** Material for the task **
Lemma relay_return_table (w : conn) (topic : string) (inputs : list recv_event)
      (st : state) :
  fst (receive_data w topic inputs st) = Ret tt ->
  active_sockets (snd (receive_data w topic inputs st)) = without w (active_sockets st).
Proof.
  revert st. induction inputs as [ | [f | k] rest IH]; intros st.
  - rewrite receive_data_nil. destruct (closed_kind w st); [ reflexivity | discriminate ].
  - rewrite receive_data_frame. destruct (json_loads f) as [d | e].
    + destruct (publish_error d); [ discriminate | ].
      apply (IH (emit (EvPublish topic d) st)).
    + destruct (relay_handles e); [ reflexivity | discriminate ].
  - rewrite receive_data_closed. reflexivity.
Qed.

(** X3: [wsg] leaves the connection it was called with in
    [self.wsocket], whatever becomes of the handshake and of the relay:
    the attribute holds the connection of the latest call. *)
Theorem X3_wsg_leaves_its_connection_in_wsocket
        (w : conn) (inputs : list recv_event) (st : state) :
  wsocket (snd (wsg w inputs st)) = Some w.
Proof.
  unfold wsg, bind.
  destruct inputs as [ | [f | k] rest].
  - rewrite handshake_nil. cbv zeta.
    destruct (closed_kind w st) as [[ | ] | ]; reflexivity.
  - rewrite handshake_frame. cbv zeta.
    destruct (json_loads f) as [data | e]; [ | reflexivity ].
    destruct (json_getitem data "id") as [[ | | | | id_string | | ] | []];
      try reflexivity.
    rewrite relay_keeps_wsocket. reflexivity.
  - rewrite handshake_closed. reflexivity.
Qed.

(** X4: a connection that no entry held before, and whose [wsg]
    returns, leaves the table as [wsg] found it: the entry appended by
    the handshake is the one removed by the relay, and the entries of
    the other connections keep their places. *)
Theorem X4_wsg_that_returns_restores_the_table
        (w : conn) (inputs : list recv_event) (st : state) :
  entries_of w (active_sockets st) = [] ->
  fst (wsg w inputs st) = Ret tt ->
  active_sockets (snd (wsg w inputs st)) = active_sockets st.
Proof.
  intros Hfresh. unfold wsg, bind.
  pose proof (handshake_table w inputs st) as Htable.
  destruct (handshake w inputs st) as [[[id_string rest] | e | ] st1]; cbn [fst snd];
    try discriminate.
  intros Hret.
  rewrite (relay_return_table _ _ _ _ Hret), Htable.
  rewrite without_app, without_own_entry, app_nil_r.
  apply without_nothing_held, Hfresh.
Qed.

End RelayFacts.

(** ** The handshake: bus, console and websockets *)

Section HandshakeFacts.

Context {lib : Library}.

(** X5: the handshake subscribes to the derived topic exactly when it
    succeeds, once, and before the entry is in the table; a failed
    handshake subscribes to nothing. *)
Theorem X5_handshake_subscribes_exactly_on_success
        (w : conn) (inputs : list recv_event) (st : state) :
  match handshake w inputs st with
  | (Ret (id_string, _), st') =>
      subscriptions (trace st') =
      (subscriptions (trace st) ++ [subscriber_string id_string])%list
  | (_, st') => subscriptions (trace st') = subscriptions (trace st)
  end.
Proof.
  assert (Hbegin : subscriptions (trace st ++ [EvBegin])%list = subscriptions (trace st)).
  { rewrite subscriptions_app. apply app_nil_r. }
  destruct inputs as [ | [f | k] rest].
  - rewrite handshake_nil. cbv zeta.
    destruct (closed_kind w st) as [[ | ] | ]; exact Hbegin.
  - rewrite handshake_frame. cbv zeta.
    destruct (json_loads f) as [data | e]; [ | exact Hbegin ].
    destruct (json_getitem data "id") as [[ | | | | id_string | | ] | []];
      try exact Hbegin.
    + cbn [trace emit with_wsocket with_active_sockets].
      rewrite subscriptions_app, Hbegin. reflexivity.
    + cbn [trace emit with_wsocket]. rewrite subscriptions_app, Hbegin. apply app_nil_r.
  - rewrite handshake_closed. destruct k; exact Hbegin.
Qed.

(** X6: what a first frame that parses, but is no handshake, does: a
    value that is not an object raises TypeError, an object whose [id]
    is not a string raises AttributeError, both without a word on the
    console; an object without [id] raises KeyError after the message
    'Client did not provide an ID string' is printed.  In each case
    [begin()] has been awaited and nothing else was done. *)
Theorem X6_first_frame_that_is_no_handshake
        (w : conn) (f : frame) (rest : list recv_event) (data : json) (st : state) :
  json_loads f = Ok data ->
  match data with
  | JObj d =>
      match Dict.get String.eqb "id" d with
      | None =>
          handshake w (RecvFrame f :: rest) st =
          (Raise KeyError,
           emit (EvPrint "Client did not provide an ID string")
                (emit EvBegin (with_wsocket (Some w) st)))
      | Some (JStr id_string) =>
          fst (handshake w (RecvFrame f :: rest) st) = Ret (id_string, rest)
      | Some _ =>
          handshake w (RecvFrame f :: rest) st =
          (Raise AttributeError, emit EvBegin (with_wsocket (Some w) st))
      end
  | _ =>
      handshake w (RecvFrame f :: rest) st =
      (Raise TypeError, emit EvBegin (with_wsocket (Some w) st))
  end.
Proof.
  intros Hloads. rewrite handshake_frame, Hloads. cbv zeta.
  destruct data as [ | b | z | x | s | l | d ]; try reflexivity.
  unfold json_getitem, Dict.getitem.
  destruct (Dict.get String.eqb "id" d) as [[ | | | | id_string | | ] | ]; reflexivity.
Qed.

(** X7: [wsg] calls neither [send()] nor [close()] on any websocket,
    however the handshake and the relay end; a connection whose
    handshake fails is not closed by the gateway's code. *)
Theorem X7_wsg_sends_and_closes_nothing
        (w : conn) (inputs : list recv_event) (st : state) :
  sends (trace (snd (wsg w inputs st))) = sends (trace st) /\
  closes (trace (snd (wsg w inputs st))) = closes (trace st).
Proof.
  assert (Hs : forall evs, sends evs = [] ->
                           sends (trace st ++ evs)%list = sends (trace st)).
  { intros evs H. rewrite sends_app, H. apply app_nil_r. }
  assert (Hc : forall evs, closes evs = [] ->
                           closes (trace st ++ evs)%list = closes (trace st)).
  { intros evs H. rewrite closes_app, H. apply app_nil_r. }
  unfold wsg, bind.
  destruct inputs as [ | [f | k] rest].
  - rewrite handshake_nil. cbv zeta.
    destruct (closed_kind w st) as [[ | ] | ]; cbn [snd trace emit with_wsocket];
      (split; [ apply Hs | apply Hc ]); reflexivity.
  - rewrite handshake_frame. cbv zeta.
    destruct (json_loads f) as [data | e];
      [ | cbn [snd trace emit with_wsocket]; split; [ apply Hs | apply Hc ]; reflexivity ].
    destruct (json_getitem data "id") as [[ | | | | id_string | | ] | []];
      try (cbn [snd trace emit with_wsocket]; rewrite <- ?app_assoc;
           split; [ apply Hs | apply Hc ]; reflexivity).
    rewrite relay_trace. cbn [trace emit with_wsocket with_active_sockets].
    rewrite <- !app_assoc. split.
    + apply Hs. cbn. apply sends_map_EvPublish.
    + apply Hc. cbn. apply closes_map_EvPublish.
  - rewrite handshake_closed. cbn [snd trace emit with_wsocket with_closed].
    split; [ apply Hs | apply Hc ]; reflexivity.
Qed.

** What you will do **
Output every entry exactly as given.

** Task result **
Lemma relay_return_table (w : conn) (topic : string) (inputs : list recv_event)
      (st : state) :
  fst (receive_data w topic inputs st) = Ret tt ->
  active_sockets (snd (receive_data w topic inputs st)) = without w (active_sockets st).
Proof.
  revert st. induction inputs as [ | [f | k] rest IH]; intros st.
  - rewrite receive_data_nil. destruct (closed_kind w st); [ reflexivity | discriminate ].
  - rewrite receive_data_frame. destruct (json_loads f) as [d | e].
    + destruct (publish_error d); [ discriminate | ].
      apply (IH (emit (EvPublish topic d) st)).
    + destruct (relay_handles e); [ reflexivity | discriminate ].
  - rewrite receive_data_closed. reflexivity.
Qed.

(** X3: [wsg] leaves the connection it was called with in
    [self.wsocket], whatever becomes of the handshake and of the relay:
    the attribute holds the connection of the latest call. *)
Theorem X3_wsg_leaves_its_connection_in_wsocket
        (w : conn) (inputs : list recv_event) (st : state) :
  wsocket (snd (wsg w inputs st)) = Some w.
Proof.
  unfold wsg, bind.
  destruct inputs as [ | [f | k] rest].
  - rewrite handshake_nil. cbv zeta.
    destruct (closed_kind w st) as [[ | ] | ]; reflexivity.
  - rewrite handshake_frame. cbv zeta.
    destruct (json_loads f) as [data | e]; [ | reflexivity ].
    destruct (json_getitem data "id") as [[ | | | | id_string | | ] | []];
      try reflexivity.
    rewrite relay_keeps_wsocket. reflexivity.
  - rewrite handshake_closed. reflexivity.
Qed.

(** X4: a connection that no entry held before, and whose [wsg]
    returns, leaves the table as [wsg] found it: the entry appended by
    the handshake is the one removed by the relay, and the entries of
    the other connections keep their places. *)
Theorem X4_wsg_that_returns_restores_the_table
        (w : conn) (inputs : list recv_event) (st : state) :
  entries_of w (active_sockets st) = [] ->
  fst (wsg w inputs st) = Ret tt ->
  active_sockets (snd (wsg w inputs st)) = active_sockets st.
Proof.
  intros Hfresh. unfold wsg, bind.
  pose proof (handshake_table w inputs st) as Htable.
  destruct (handshake w inputs st) as [[[id_string rest] | e | ] st1]; cbn [fst snd];
    try discriminate.
  intros Hret.
  rewrite (relay_return_table _ _ _ _ Hret), Htable.
  rewrite without_app, without_own_entry, app_nil_r.
  apply without_nothing_held, Hfresh.
Qed.

End RelayFacts.

(** ** The handshake: bus, console and websockets *)

Section HandshakeFacts.

Context {lib : Library}.

(** X5: the handshake subscribes to the derived topic exactly when it
    succeeds, once, and before the entry is in the table; a failed
    handshake subscribes to nothing. *)
Theorem X5_handshake_subscribes_exactly_on_success
        (w : conn) (inputs : list recv_event) (st : state) :
  match handshake w inputs st with
  | (Ret (id_string, _), st') =>
      subscriptions (trace st') =
      (subscriptions (trace st) ++ [subscriber_string id_string])%list
  | (_, st') => subscriptions (trace st') = subscriptions (trace st)
  end.
Proof.
  assert (Hbegin : subscriptions (trace st ++ [EvBegin])%list = subscriptions (trace st)).
  { rewrite subscriptions_app. apply app_nil_r. }
  destruct inputs as [ | [f | k] rest].
  - rewrite handshake_nil. cbv zeta.
    destruct (closed_kind w st) as [[ | ] | ]; exact Hbegin.
  - rewrite handshake_frame. cbv zeta.
    destruct (json_loads f) as [data | e]; [ | exact Hbegin ].
    destruct (json_getitem data "id") as [[ | | | | id_string | | ] | []];
      try exact Hbegin.
    + cbn [trace emit with_wsocket with_active_sockets].
      rewrite subscriptions_app, Hbegin. reflexivity.
    + cbn [trace emit with_wsocket]. rewrite subscriptions_app, Hbegin. apply app_nil_r.
  - rewrite handshake_closed. destruct k; exact Hbegin.
Qed.

(** X6: what a first frame that parses, but is no handshake, does: a
    value that is not an object raises TypeError, an object whose [id]
    is not a string raises AttributeError, both without a word on the
    console; an object without [id] raises KeyError after the message
    'Client did not provide an ID string' is printed.  In each case
    [begin()] has been awaited and nothing else was done. *)
Theorem X6_first_frame_that_is_no_handshake
        (w : conn) (f : frame) (rest : list recv_event) (data : json) (st : state) :
  json_loads f = Ok data ->
  match data with
  | JObj d =>
      match Dict.get String.eqb "id" d with
      | None =>
          handshake w (RecvFrame f :: rest) st =
          (Raise KeyError,
           emit (EvPrint "Client did not provide an ID string")
                (emit EvBegin (with_wsocket (Some w) st)))
      | Some (JStr id_string) =>
          fst (handshake w (RecvFrame f :: rest) st) = Ret (id_string, rest)
      | Some _ =>
          handshake w (RecvFrame f :: rest) st =
          (Raise AttributeError, emit EvBegin (with_wsocket (Some w) st))
      end
  | _ =>
      handshake w (RecvFrame f :: rest) st =
      (Raise TypeError, emit EvBegin (with_wsocket (Some w) st))
  end.
Proof.
  intros Hloads. rewrite handshake_frame, Hloads. cbv zeta.
  destruct data as [ | b | z | x | s | l | d ]; try reflexivity.
  unfold json_getitem, Dict.getitem.
  destruct (Dict.get String.eqb "id" d) as [[ | | | | id_string | | ] | ]; reflexivity.
Qed.

(** X7: [wsg] calls neither [send()] nor [close()] on any websocket,
    however the handshake and the relay end; a connection whose
    handshake fails is not closed by the gateway's code. *)
Theorem X7_wsg_sends_and_closes_nothing
        (w : conn) (inputs : list recv_event) (st : state) :
  sends (trace (snd (wsg w inputs st))) = sends (trace st) /\
  closes (trace (snd (wsg w inputs st))) = closes (trace st).
Proof.
  assert (Hs : forall evs, sends evs = [] ->
                           sends (trace st ++ evs)%list = sends (trace st)).
  { intros evs H. rewrite sends_app, H. apply app_nil_r. }
  assert (Hc : forall evs, closes evs = [] ->
                           closes (trace st ++ evs)%list = closes (trace st)).
  { intros evs H. rewrite closes_app, H. apply app_nil_r. }
  unfold wsg, bind.
  destruct inputs as [ | [f | k] rest].
  - rewrite handshake_nil. cbv zeta.
    destruct (closed_kind w st) as [[ | ] | ]; cbn [snd trace emit with_wsocket];
      (split; [ apply Hs | apply Hc ]); reflexivity.
  - rewrite handshake_frame. cbv zeta.
    destruct (json_loads f) as [data | e];
      [ | cbn [snd trace emit with_wsocket]; split; [ apply Hs | apply Hc ]; reflexivity ].
    destruct (json_getitem data "id") as [[ | | | | id_string | | ] | []];
      try (cbn [snd trace emit with_wsocket]; rewrite <- ?app_assoc;
           split; [ apply Hs | apply Hc ]; reflexivity).
    rewrite relay_trace. cbn [trace emit with_wsocket with_active_sockets].
    rewrite <- !app_assoc. split.
    + apply Hs. cbn. apply sends_map_EvPublish.
    + apply Hc. cbn. apply closes_map_EvPublish.
  - rewrite handshake_closed. cbn [snd trace emit with_wsocket with_closed].
    split; [ apply Hs | apply Hc ]; reflexivity.
Qed.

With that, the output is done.